Ha, the famous sandboxing remark. I wish it was that simple!
So, let me share some light on the sandboxing for multimedia (I work on VLC).
If you sandbox an application like VLC, in the current way of doing sandboxing, which we've done for macOS, WinRT/UWP, and snaps, you still need a lot of permissions.
Namely:
- you need to be able to open files without user interactions (no file picker), in order to open playlist, MXF or MKV files;
- you need the same if ever you have a database of files (media center oriented);
- you need raw access to /dev/* to play DVD, CD and other optical disk (and the equivalent on Windows);
- you need ioctl on such devices, to pass the MMC for DVD/Bluray;
- you need raw access to /dev/v4l* for your webcams and be able to control them;
- you need access to the GPU stack, which is running in kernel-mode, btw, to output video and get hw acceleration;
- you need access to the audio stack, also in low-level mode;
- you need access to the DSP acceleration (not always the GPU);
- on linux, you have access to x11 for the 3 above features, which is almost root;
- you need access to /etc/ (registry) for proxy informations, fonts configuration and accessibility;
- many OpenGL client libraries need access to the /etc too;
- you need access to the network, as input and output (think remote control);
- you need access to the system settings to disable screensavers, and adjust brightness;
- you need access to mounts to be able to see the insertion of DVD/Bluray/USB/SD cards and such;
- you need to expose an IPC (think MPRIS on Linux);
- you need to unzip, untar, decrypt, decipher and so on;
- you need access to the fonts and the fonts configuration (see fontconfig).
and I probably forgot one or another case.
The point is, all those features have good reasons to exist and very good use cases; but the issue is that for a media player, it will request almost all permissions except GPS and address book.
And quite a few of them are very close to kernel mode.
So, what is the solution?
Probably do a multi-process media player, like Chrome is doing, with parsers and demuxers in a different process, and different ones for decoders and renderers. Knowing that you probably need to IPC several Gb/s between them.
I've been working on such a prototype, but it's a lot of work... I accept donations :)
Thanks for that. This type of thing comes up all the time. I used to wonder how web sites could be so dangerous, but it becomes clear when you think about all the extra access developers wanted for good reasons - imagine a web browser that didn't have access to the file system, and so on. I still don't like this state of affairs, but I don't have an alternative solution. Wayland should be more secure than X, but they're starting to poke holes in there for various reasons (color picker, warp pointer for compat, etc...).
Not even multi-process. Threads on Linux can have their own seccomp profiles. You don't need to sandbox absolutely everything at the same time either. In this case opening the file in the main, unrestricted app and spawning a new thread that will read from the existing FD and only send you simple, time sorted messages over a shared IPC/pipe is not that crazy.
Other points may be more tricky, and it's a good list of potential issues, but we can start chipping away some stuff right now. There's a lot we can fix without fixing everything at the same time.
> Threads on Linux can have their own seccomp profiles.
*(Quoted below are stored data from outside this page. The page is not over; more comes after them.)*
(** C3: for a non-empty modality batch mapping, training_step returns (or
    raises) what the reference computation does: the sum over modalities of
    action loss plus kl_beta times the batch-averaged KL divergence from
    the recognition to the proposal distribution, divided by the number of
    modalities, every modality weighing the same. *)
Theorem training_step_total_loss {Params Dist Rng : Type}
    (dist_rsample : Dist -> Rng -> tensor * Rng)
    (kl_divergence : Dist -> Dist -> result tensor)
    (self : PlayLMP Params Dist)
    (batch : list (string * dataset_batch)) (st : state Params Rng) :
  batch <> [] ->
  snd (training_step dist_rsample kl_divergence self batch st)
  = snd (reference_total_loss dist_rsample kl_divergence self batch st).
Proof.
  intros _.
  pose proof (training_step_sim dist_rsample kl_divergence self
                (kl_beta st) batch st st) as H.
  assert (Hs : same_but_logs (kl_beta st) st st) by (repeat split).
  specialize (H Hs).
  destruct (training_step dist_rsample kl_divergence self batch st)
    as [s1 [a|e1]],
    (reference_total_loss dist_rsample kl_divergence self batch st)
    as [s2 [b|e2]]; cbn; try contradiction; destruct H as [_ ->]; reflexivity.
Qed.

Lemma training_step_total_loss_example :
  snd (training_step Demo.dist_sample Demo.kl_divergence Demo.model
         Demo.two_modalities Demo.st0)
  = Ok (weighted_total (Fin (1 # 2)) [(Fin 6, Fin 10); (Fin 7, Fin 16)])
  /\ weighted_total (Fin (1 # 2)) [(Fin 6, Fin 10); (Fin 7, Fin 16)] = Fin 13.
Proof.
  split; [|vm_compute; reflexivity].
  transitivity
    (snd (reference_total_loss Demo.dist_sample Demo.kl_divergence Demo.model
            Demo.two_modalities Demo.st0)).
  - apply training_step_total_loss. discriminate.
  - vm_compute. reflexivity.
Defined.

(** ** Depth fusion *)

(** The embedding looks at the depth mapping's keys only: the tensors it
    holds never reach the encoders. *)
Lemma visual_embedding_ignores_depth_values {Params Dist Rng : Type}
    (self : PlayLMP Params Dist) (imgs d1 d2 : pyobj) (st : state Params Rng) :
  (forall key, contains_key key d1 = contains_key key d2) ->
  visual_embedding self imgs d1 st = visual_embedding self imgs d2 st.
Proof.
  intros H. unfold visual_embedding, getitem_if. rewrite !H. reflexivity.
Qed.

(** C2 (evaluation): with a depth mapping that holds "depth_static" and an
    image mapping that does not, visual_embedding raises KeyError instead
    of fusing the depth tensor; and when the image mapping has such an
    entry, that entry is fused whatever tensor the depth mapping holds. *)
Theorem visual_embedding_reads_depth_from_imgs :
  snd (visual_embedding Demo.model Demo.rgb_only Demo.depth_only Demo.st0)
  = Raise (KeyError "depth_static")
  /\ snd (visual_embedding Demo.model Demo.rgb_and_decoy Demo.depth_only Demo.st0)
     = snd (visual_embedding Demo.model Demo.rgb_and_decoy Demo.other_depth Demo.st0)
  /\ snd (visual_embedding Demo.model Demo.rgb_and_decoy Demo.depth_only Demo.st0)
     = Ok (Tensor [1; 2; 1]%nat [Fin 22; Fin 46]).
Proof.
  split; [vm_compute; reflexivity|].
  split; [|vm_compute; reflexivity].
  rewrite (visual_embedding_ignores_depth_values Demo.model
             Demo.rgb_and_decoy Demo.depth_only Demo.other_depth);
    [reflexivity|].
  intros key. unfold contains_key, Demo.depth_only, Demo.other_depth.
  apply bool_decide_ext. rewrite !lookup_singleton_is_Some. reflexivity.
Qed.

(** ** Inference entry points on image lists *)

Section ListArguments.

Context {Params Dist Rng : Type}.
Variable dist_sample : Dist -> Rng -> tensor * Rng.
Variable self : PlayLMP Params Dist.
Variable validate_email : string -> validated.
Variable utcnow_at : nat -> datetime.
Variable fault_at : nat -> option string.

Ltac run_subscribe :=
  cbv beta iota zeta delta
    [bind ret raise try_except get_store put_store uuid4 new_object_id
     Driver.utcnow Driver.db_call
     Driver.newsletter_subscribers_insert_one
     Driver.newsletter_subscribers_update_one
     Driver.newsletter_subscribers_find_one
     Database.new_NewsletterSubscriber Database.subscribe_newsletter
     db uuids_drawn object_ids_drawn clock_reads db_calls fst snd
     NewsletterSubscriber.email exn_str].

Ltac step_subscribe :=
  match goal with
  | |- context [match validate_email ?e with _ => _ end] =>
      let E := fresh "Evalid" in destruct (validate_email e) eqn:E
  | |- context [match fault_at ?n with _ => _ end] => destruct (fault_at n)
  | |- context [if PyStr.contains ?a ?b then _ else _] =>
      destruct (PyStr.contains a b)
  | |- context [if ?f && existsb ?p ?l then _ else _] =>
      destruct (f && existsb p l)
  | |- context [match find ?p ?l with _ => _ end] => destruct (find p l)
  end.

(** [subscribe_newsletter], failing or not, never removes a subscriber,
    never changes an email or an [_id], adds at most one record, and that
    one with the normal form of the address given; contacts, inquiries and
    the index are left alone. *)
Theorem subscribe_newsletter_never_removes (email : string) (w : World) :
  let w' := snd (Database.subscribe_newsletter validate_email utcnow_at fault_at email w) in
  contacts (db w') = contacts (db w)
  /\ project_inquiries (db w') = project_inquiries (db w)
  /\ newsletter_email_unique (db w') = newsletter_email_unique (db w)
  /\ (map _id (newsletter_subscribers (db w'))
      = map _id (newsletter_subscribers (db w))
      \/ map _id (newsletter_subscribers (db w'))
         = (map _id (newsletter_subscribers (db w)) ++ [object_ids_drawn w])%list)
  /\ (map (fun d => NewsletterSubscriber.email (body d))
        (newsletter_subscribers (db w'))
      = map (fun d => NewsletterSubscriber.email (body d))
          (newsletter_subscribers (db w))
      \/ exists normalised,
           validate_email email = Valid normalised
           /\ map (fun d => NewsletterSubscriber.email (body d))
                (newsletter_subscribers (db w'))
              = (map (fun d => NewsletterSubscriber.email (body d))
                   (newsletter_subscribers (db w)) ++ [normalised])%list).
Proof.
  destruct w as [s u o c k]. cbv zeta. run_subscribe.
  repeat (step_subscribe; run_subscribe).
  all: cbn [contacts project_inquiries newsletter_subscribers
            newsletter_email_unique set_newsletter_subscribers];
    do 3 (split; [reflexivity |]); split;
    first [ left; reflexivity
          | left; apply map_oid_update_first
          | left; apply map_email_update_first
          | right; rewrite map_app; reflexivity
          | right; eexists; split; [reflexivity |];
            rewrite map_app; reflexivity ].
Qed.

End NewsletterFrame.

(** * Further properties of the listings *)

Lemma sorted_map {A B} (f : A -> B) (key : B -> Z) (l : list A) :
  StronglySorted (desc (fun a => key (f a))) l ->
  StronglySorted (desc key) (map f l).
Proof.
  induction 1 as [| a l Hs IH Hall]; cbn; constructor; [exact IH |].
  rewrite Forall_forall in *. intros b Hb.
  apply in_map_iff in Hb as (a' & <- & Ha'). exact (Hall a' Ha').
Qed.

(** The inquiries of a store, newest first, as the models the handlers see. *)
Definition sorted_inquiries (s : Store) : list ProjectInquiry.t :=
  map body
    (sort_desc (fun d => ProjectInquiry.created_at (body d)) (project_inquiries s)).

Definition inquiries_page (s : Store) (skip limit : nat) : list ProjectInquiry.t :=
  firstn limit (skipn skip (sorted_inquiries s)).

(** The subscribers a listing reads: the subscribed ones, or all. *)
Definition listed_subscribers (active_only : bool) (s : Store)
    : list (Doc NewsletterSubscriber.t) :=
  if active_only
  then filter (fun d => NewsletterSubscriber.subscribed (body d))
         (newsletter_subscribers s)
  else newsletter_subscribers s.

Section Listings.

Variable utcnow_at : nat -> datetime.
Variable fault_at : nat -> option string.

Lemma get_project_inquiries_run (skip limit : Z) (w : World) :
  (0 <= skip)%Z -> (0 <= limit)%Z -> fault_at (db_calls w) = None ->
  Database.get_project_inquiries fault_at skip limit w
  = (Ok (inquiries_page (db w) (Z.to_nat skip) (Z.to_nat limit)), after_call w).
Proof.
  intros Hs Hl Hf.
  unfold Database.get_project_inquiries, Driver.project_inquiries_find_page.
  apply Z.ltb_ge in Hs, Hl. rewrite Hs, Hl.
  unfold bind, Driver.db_call, get_store, ret. rewrite Hf.
  cbn [db]. rewrite to_list_cursor_limit, <- firstn_map, <- skipn_map.
  reflexivity.
Qed.

(** Pages of inquiries compose from any offset: the page of [n] after
    [skip] followed by the page of [m] after [skip + n] is the page of
    [n + m] after [skip]; pages are sorted newest first and never longer
    than the limit. *)
Theorem project_inquiries_pagination (skip n m : Z) (w1 w2 w3 : World) :
  (0 <= skip)%Z -> (0 <= n)%Z -> (0 <= m)%Z ->
  db w2 = db w1 -> db w3 = db w1 ->
  fault_at (db_calls w1) = None ->
  fault_at (db_calls w2) = None ->
  fault_at (db_calls w3) = None ->
  exists p1 p2 p3,
    fst (Database.get_project_inquiries fault_at skip n w1) = Ok p1
    /\ fst (Database.get_project_inquiries fault_at (skip + n) m w2) = Ok p2
    /\ fst (Database.get_project_inquiries fault_at skip (n + m) w3) = Ok p3
    /\ (p1 ++ p2)%list = p3
    /\ StronglySorted (desc ProjectInquiry.created_at) p3
    /\ List.length p1 <= Z.to_nat n.
Proof.
  intros Hs Hn Hm E2 E3 F1 F2 F3.
  rewrite (get_project_inquiries_run skip n w1),
    (get_project_inquiries_run (skip + n) m w2),
    (get_project_inquiries_run skip (n + m) w3) by (assumption || lia).
  rewrite E2, E3. cbn [fst].
  rewrite !Z2Nat.inj_add by lia.
  eexists _, _, _. do 3 (split; [reflexivity |]).
  unfold inquiries_page. split; [| split].
  - rewrite <- (firstn_then_next (Z.to_nat n) (Z.to_nat m)).
    rewrite (Nat.add_comm (Z.to_nat skip)), <- skipn_skipn. reflexivity.
  - apply sorted_firstn, sorted_skipn. unfold sorted_inquiries.
    apply sorted_map, sort_desc_sorted.
  - rewrite length_firstn. lia.
Qed.

(** A page of contacts holds the records that are left after [skip], up to
    [limit] of them: past the end it is empty, not an error; every record of
    it is a stored one. *)
Theorem contacts_page_size (skip limit : Z) (w : World) :
  (0 <= skip)%Z -> (0 <= limit)%Z -> fault_at (db_calls w) = None ->
  exists page,
    fst (Database.get_contacts fault_at skip limit w) = Ok page
    /\ List.length page
       = Nat.min (Z.to_nat limit)
           (List.length (contacts (db w)) - Z.to_nat skip)
    /\ (forall c, In c page -> In c (map body (contacts (db w))))
    /\ db (snd (Database.get_contacts fault_at skip limit w)) = db w.
Proof.
  intros Hs Hl Hf. rewrite (get_contacts_run fault_at skip limit w Hs Hl Hf).
  eexists. split; [reflexivity |]. unfold contacts_page, sorted_contacts.
  split; [| split; [| reflexivity]].
  - rewrite length_firstn, length_skipn, length_map.
    rewrite (Permutation_length (sort_desc_perm _ _)). reflexivity.
  - intros c Hc. apply In_firstn_of in Hc.
    assert (Hc' : In c (map body
                          (sort_desc (fun d => ContactSubmission.created_at (body d))
                             (contacts (db w))))).
    { rewrite <- (firstn_skipn (Z.to_nat skip)). apply in_or_app. right. exact Hc. }
    apply in_map_iff in Hc' as (d & <- & Hd). apply in_map.
    exact (Permutation_in _ (sort_desc_perm _ _) Hd).
Qed.

(** A negative [skip] or [limit] makes both listings answer 500, before
    any request is sent to the store. *)
Theorem listings_reject_negative (skip limit : Z) (w : World) :
  (skip < 0 \/ limit < 0)%Z ->
  Server.get_contacts fault_at skip limit w
  = (Raise (HTTPException 500 "Failed to retrieve contacts"), w)
  /\ Server.get_project_inquiries fault_at skip limit w
     = (Raise (HTTPException 500 "Failed to retrieve inquiries"), w).
Proof.
  intros H.
  unfold Server.get_contacts, Server.get_project_inquiries,
    Database.get_contacts, Database.get_project_inquiries,
    Driver.contacts_find_page, Driver.project_inquiries_find_page,
    try_except, bind, raise.
  destruct (skip <? 0)%Z eqn:Hs; [split; reflexivity |].
  destruct (limit <? 0)%Z eqn:Hl; [split; reflexivity |].
  apply Z.ltb_ge in Hs, Hl. lia.
Qed.
(* ===== verification/MqttPack.v ===== *)
(** * MQTT packets: data model

    [gate/base/mqtt/mqtt.go]: the packet types, their accessors, the connect
    flag decoder and the remaining-length encoder.  A Go [*string] is an
    [option bytes] ([None] is [nil]); the [interface{}] that holds a packet's
    variable part is the sum [variable] of the dynamic types the file stores in
    it. *)
From S2P Require Import Prelude.
#[local] Open Scope mq_scope.

(** ** Message types ([const] block) *)

Definition Rserved : Z := 0.
Definition CONNECT : Z := 1.
Definition CONNACK : Z := 2.
Definition PUBLISH : Z := 3.
Definition PUBACK : Z := 4.
Definition PUBREC : Z := 5.
Definition PUBREL : Z := 6.
Definition PUBCOMP : Z := 7.
Definition SUBSCRIBE : Z := 8.
Definition SUBACK : Z := 9.
Definition UNSUBSCRIBE : Z := 10.
Definition UNSUBACK : Z := 11.
Definition PINGREQ : Z := 12.
Definition PINGRESP : Z := 13.
Definition DISCONNECT : Z := 14.

Definition null_string : bytes := [].

(** ** Variable headers and payloads *)

Record Connect := mkConnect {
  protocol : option bytes;
  version : byte;
  keep_alive_timer : Z;
  conn_return_code : byte;
  user_name : bool;
  password : bool;
  will_retain : bool;
  will_qos : Z;
  will_flag : bool;
  clean_session : bool;
  rserved : bool;
  id : option bytes;
  will_topic : option bytes;
  will_msg : option bytes;
  uname : option bytes;
  upassword : option bytes }.

#[export] Instance Connect_eta : Eta Connect := fun c =>
  mkConnect (protocol c) (version c) (keep_alive_timer c) (conn_return_code c)
    (user_name c) (password c) (will_retain c) (will_qos c) (will_flag c)
    (clean_session c) (rserved c) (id c) (will_topic c) (will_msg c) (uname c)
    (upassword c).

(** [new(Connect)]. *)
Definition new_Connect : Connect :=
  mkConnect None x00 0 x00 false false false 0 false false false None None None None None.

Record Connack := mkConnack { reserved : byte; connack_return_code : byte }.
#[export] Instance Connack_eta : Eta Connack := fun c =>
  mkConnack (reserved c) (connack_return_code c).

Record Publish := mkPublish { topic_name : option bytes; pub_mid : Z; msg : bytes }.
#[export] Instance Publish_eta : Eta Publish := fun p =>
  mkPublish (topic_name p) (pub_mid p) (msg p).

Record Puback := mkPuback { puback_mid : Z }.

Record Topics := mkTopics { top_name : option bytes; top_Qos : byte }.
#[export] Instance Topics_eta : Eta Topics := fun t => mkTopics (top_name t) (top_Qos t).

Record Subscribe := mkSubscribe { sub_mid : Z; sub_topics : list Topics }.
#[export] Instance Subscribe_eta : Eta Subscribe := fun s =>
  mkSubscribe (sub_mid s) (sub_topics s).

Record Suback := mkSuback { suback_mid : Z; suback_Qos : byte }.

Record UNSubscribe := mkUNSubscribe { unsub_mid : Z; unsub_topics : list Topics }.
#[export] Instance UNSubscribe_eta : Eta UNSubscribe := fun s =>
  mkUNSubscribe (unsub_mid s) (unsub_topics s).

Record UNSuback := mkUNSuback { unsuback_mid : Z }.

(** The dynamic types stored in [Pack.variable]; [VNil] is the nil interface. *)
Inductive variable :=
| VNil
| VConnect (c : Connect)
| VConnack (c : Connack)
| VPublish (p : Publish)
| VPuback (a : Puback)
| VSubscribe (s : Subscribe)
| VSuback (a : Suback)
| VUNSubscribe (s : UNSubscribe)
| VUNSuback (a : UNSuback).

Record Pack := mkPack {
  msg_type : byte;
  dup_flag : byte;
  qos_level : byte;
  retain : byte;
  pack_length : Z;
  pvariable : variable }.
#[export] Instance Pack_eta : Eta Pack := fun p =>
  mkPack (msg_type p) (dup_flag p) (qos_level p) (retain p) (pack_length p) (pvariable p).

Definition new_Pack : Pack := mkPack x00 x00 x00 x00 0 VNil.

(** ** Accessors of [Pack] *)

Definition GetVariable (p : Pack) : variable := pvariable p.
Definition GetType (p : Pack) : byte := msg_type p.
Definition SetType (typ : byte) (p : Pack) : Pack := p <| msg_type := typ |>.
Definition GetDup (p : Pack) : byte := dup_flag p.
Definition SetDup (dup : byte) (p : Pack) : Pack := p <| dup_flag := dup |>.
Definition GetQos (p : Pack) : byte := qos_level p.
Definition SetQos (qos : byte) (p : Pack) : Pack := p <| qos_level := qos |>.

(** ** Accessors of [Connect] *)

Definition GetUserName (c : Connect) : option bytes :=
  if negb (user_name c) then Some null_string else uname c.

Definition GetPassword (c : Connect) : option bytes :=
  if negb (password c) then Some null_string else upassword c.

Definition GetWillMsg (c : Connect) : bool * option bytes * option bytes :=
  if negb (will_flag c) then (false, Some null_string, Some null_string)
  else (true, will_topic c, will_msg c).

(** Returns the keep-alive period and the connect packet, whose field it
    defaults to 60 when the client sent 0. *)
Definition GetKeepAlive (c : Connect) : Z * Connect :=
  let c' := if keep_alive_timer c =? 0 then c <| keep_alive_timer := 60 |> else c in
  (keep_alive_timer c', c').

Definition IsCleanSession (c : Connect) : bool := clean_session c.
Definition GetProtocol (c : Connect) : option bytes := protocol c.
Definition GetVersion (c : Connect) : byte := version c.
Definition Connect_GetReturnCode (c : Connect) : byte := conn_return_code c.

(** ** Accessors of the other payloads *)

Definition SetReturnCode (rc : byte) (c : Connack) : Connack := c <| connack_return_code := rc |>.
Definition Publish_SetTopic (t : option bytes) (p : Publish) : Publish := p <| topic_name := t |>.
Definition Publish_SetMid (m : Z) (p : Publish) : Publish := p <| pub_mid := m |>.
Definition Publish_SetMsg (m : bytes) (p : Publish) : Publish := p <| msg := m |>.
Definition Subscribe_addTopics (t : Topics) (s : Subscribe) : Subscribe :=
  s <| sub_topics := sub_topics s ++ [t] |>.
Definition UNSubscribe_addTopics (t : Topics) (s : UNSubscribe) : UNSubscribe :=
  s <| unsub_topics := unsub_topics s ++ [t] |>.

(** ** Connect flags *)

(** [parse_flags]: successive masking of the flag byte, most significant bit
    first. *)
Definition parse_flags (b : byte) (flag : Connect) : Connect :=
  let b := bz b in
  let flag := if negb (Z.shiftr b 7 =? 0) then flag <| user_name := true |> else flag in
  let b := Z.land b 127 in
  let flag := if negb (Z.shiftr b 6 =? 0) then flag <| password := true |> else flag in
  let b := Z.land b 63 in
  let flag := if negb (Z.shiftr b 5 =? 0) then flag <| will_retain := true |> else flag in
  let b := Z.land b 31 in
  let flag := flag <| will_qos := Z.shiftr b 3 |> in
  let b := Z.land b 7 in
  let flag := if negb (Z.shiftr b 2 =? 0) then flag <| will_flag := true |> else flag in
  let b := Z.land b 3 in
  let flag := if negb (Z.shiftr b 1 =? 0) then flag <| clean_session := true |> else flag in
  if negb (Z.land b 1 =? 0) then flag <| rserved := true |> else flag.

(** ** Remaining length *)

(** The digit loop of [getRemainingLength]: [b] is the four-byte array, so a
    fifth digit is an index out of range.  Go's [%] and [/] truncate toward
    zero. *)
Fixpoint remaining_digits (fuel : nat) (count : Z) (length : Z) : outcome bytes :=
  match fuel with
  | O => Panic "fuel"
  | S fuel =>
      let digit := Z.rem length 128 in
      let length := Z.quot length 128 in
      if 4 <=? count then Panic "index out of range"
      else if 0 <? length then
        match remaining_digits fuel (count + 1) length with
        | Ret ds => Ret (zb (Z.lor digit 128) :: ds)
        | Panic w => Panic w
        end
      else Ret [zb digit]
  end.

(** At most four digits are stored before the index check fails, so five
    iterations decide the outcome. *)
Definition getRemainingLength (length : Z) : outcome bytes := remaining_digits 5 0 length.

(** ** Packet constructors *)

Definition GetConnAckPack (return_code : byte) : Pack :=
  let pack := SetType x02 new_Pack in
  pack <| pvariable := VConnack (SetReturnCode return_code (mkConnack x00 x00)) |>.

Definition GetPubPack (qos dup : byte) (mid : Z) (topic : option bytes) (m : bytes) : Pack :=
  let pack := SetType x03 (SetDup dup (SetQos qos new_Pack)) in
  let pub := Publish_SetMsg m (Publish_SetTopic topic (Publish_SetMid mid (mkPublish None 0 []))) in
  pack <| pvariable := VPublish pub |>.

Definition GetPubAckPack (mid : Z) : Pack :=
  SetType x04 new_Pack <| pvariable := VPuback (mkPuback mid) |>.

Definition GetPubRECPack (mid : Z) : Pack :=
  SetType x05 new_Pack <| pvariable := VPuback (mkPuback mid) |>.

Definition GetPubRELPack (mid : Z) : Pack :=
  SetDup x00 (SetQos x01 (SetType x06 new_Pack)) <| pvariable := VPuback (mkPuback mid) |>.

Definition GetPubCOMPPack (mid : Z) : Pack :=
  SetType x07 new_Pack <| pvariable := VPuback (mkPuback mid) |>.

Definition GetSubAckPack (mid : Z) : Pack :=
  SetType x09 new_Pack <| pvariable := VSuback (mkSuback mid x00) |>.

Definition GetUNSubAckPack (mid : Z) : Pack :=
  SetType x0b new_Pack <| pvariable := VUNSuback (mkUNSuback mid) |>.

Definition GetPingResp (qos dup : byte) : Pack :=
  SetType x0d (SetDup dup (SetQos qos new_Pack)).
Definition sub_pack (t d q rt : byte) n mid tops : Pack :=
  mkPack t d q rt n (VSubscribe (mkSubscribe mid tops)).
Definition unsub_pack (t d q rt : byte) n mid tops : Pack :=
  mkPack t d q rt n (VUNSubscribe (mkUNSubscribe mid tops)).

Lemma sub_pack_add t d q rt n mid acc x :
  on_subscribe (Subscribe_addTopics x) (sub_pack t d q rt n mid acc) =
    sub_pack t d q rt n mid (acc ++ [x]).
Proof. done. Qed.

Lemma unsub_pack_add t d q rt n mid acc x :
  on_unsubscribe (UNSubscribe_addTopics x) (unsub_pack t d q rt n mid acc) =
    unsub_pack t d q rt n mid (acc ++ [x]).
Proof. done. Qed.

Lemma zlen_topic_bytes qos t : zlen (topic_bytes qos t) = 2 + zlen t.1 + (if qos then 1 else 0).
Proof. unfold topic_bytes. destruct qos; len_lia. Qed.

Lemma zlen_topics_cons qos t tops :
  zlen (topics_bytes qos (t :: tops)) =
    2 + zlen t.1 + (if qos then 1 else 0) + zlen (topics_bytes qos tops).
Proof.
  change (topics_bytes qos (t :: tops)) with (topic_bytes qos t ++ topics_bytes qos tops).
  rewrite zlen_app, zlen_topic_bytes. lia.
Qed.

Lemma sub_loop_app fuel tops vlen t d q rt n mid acc rest e :
  Forall topic_ok tops -> vlen = zlen (topics_bytes true tops) + 2 -> (Z.to_nat vlen <= fuel)%nat ->
  sub_loop fuel vlen (mkReader (topics_bytes true tops ++ rest) e, sub_pack t d q rt n mid acc) =
    (Ok tt, (mkReader rest e, sub_pack t d q rt n mid (acc ++ (topic_of true <$> tops)))).
Proof.
  intros Hok. revert fuel vlen acc. induction Hok as [|[s b] tops Hs Hok IH]; intros fuel vlen acc Hv Hf.
  - rewrite app_nil_r. subst vlen. by destruct fuel.
  - rewrite zlen_topics_cons in Hv. unfold topic_ok in Hs. simpl in Hv, Hs.
    pose proof (zlen_nonneg (topics_bytes true tops)).
    destruct fuel as [|fuel]; [lia|]. cbn [sub_loop].
    rewrite (proj2 (Z.ltb_lt 3 vlen)) by lia.
    change (topics_bytes true ((s, b) :: tops)) with
      ((put16 (zlen s) ++ s ++ [b]) ++ topics_bytes true tops).
    rewrite <- !app_assoc, readInt_app, u16_small, ReadFull_app by (done || lia).
    cbn [app ReadByte rdata rend].
    rewrite sub_pack_add, IH by lia. by rewrite <- app_assoc.
Qed.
Not on Windwows or on macOS.
> new thread that will read from the existing FD and only send you simple, time sorted messages over a shared IPC/pipe is not that crazy.
Of course that does not solve anything, because your demuxer|decoders|output needs access to the FS, have access to kernel-mode and those are the dangerous parts.
> > Threads on Linux can have their own seccomp profiles.
> Not on Windwows or on macOS.
It's a shame, then, that Windows & macOS are holding back security improvements for software running on Linux. I understand (& even agree with!) your desire to have a sandboxing mechanism which runs acceptably on all supported systems; it's just sad that this security mechanism in the Linux kernel can't be taken advantage of in vlc.
I'm not sure what you're trying to say. Yes, I meant Linux. Yes, it can solve the issue of separate subtitle files, which this article is about. Read access to an existing FD is not the same as full FS access, and there's no demux involved here.
> Probably do a multi-process media player, like Chrome is doing, with parsers and demuxers in a different process, and different ones for decoders and renderers. Knowing that you probably need to IPC several Gb/s between them.
That's not actually how Chrome's renderer sandboxing works. Both Windows and OS X allow you to share a GPU-resident texture between processes (DXGI shared surfaces and IOSurface respectively), so there's no need to copy any video data.
But you need to pass data from the access to the stream_filter, from the stream_filter to the demuxer, from the demuxer to several decoders, from the decoders to potentially a few video-filters and chroma-converters, and then finally to the output. Each of them need different access policies, and several of them require FS access.
The last part is just one of the issues, very far from all of them.
Seriously, stop thinking that noone has given a thought to the question...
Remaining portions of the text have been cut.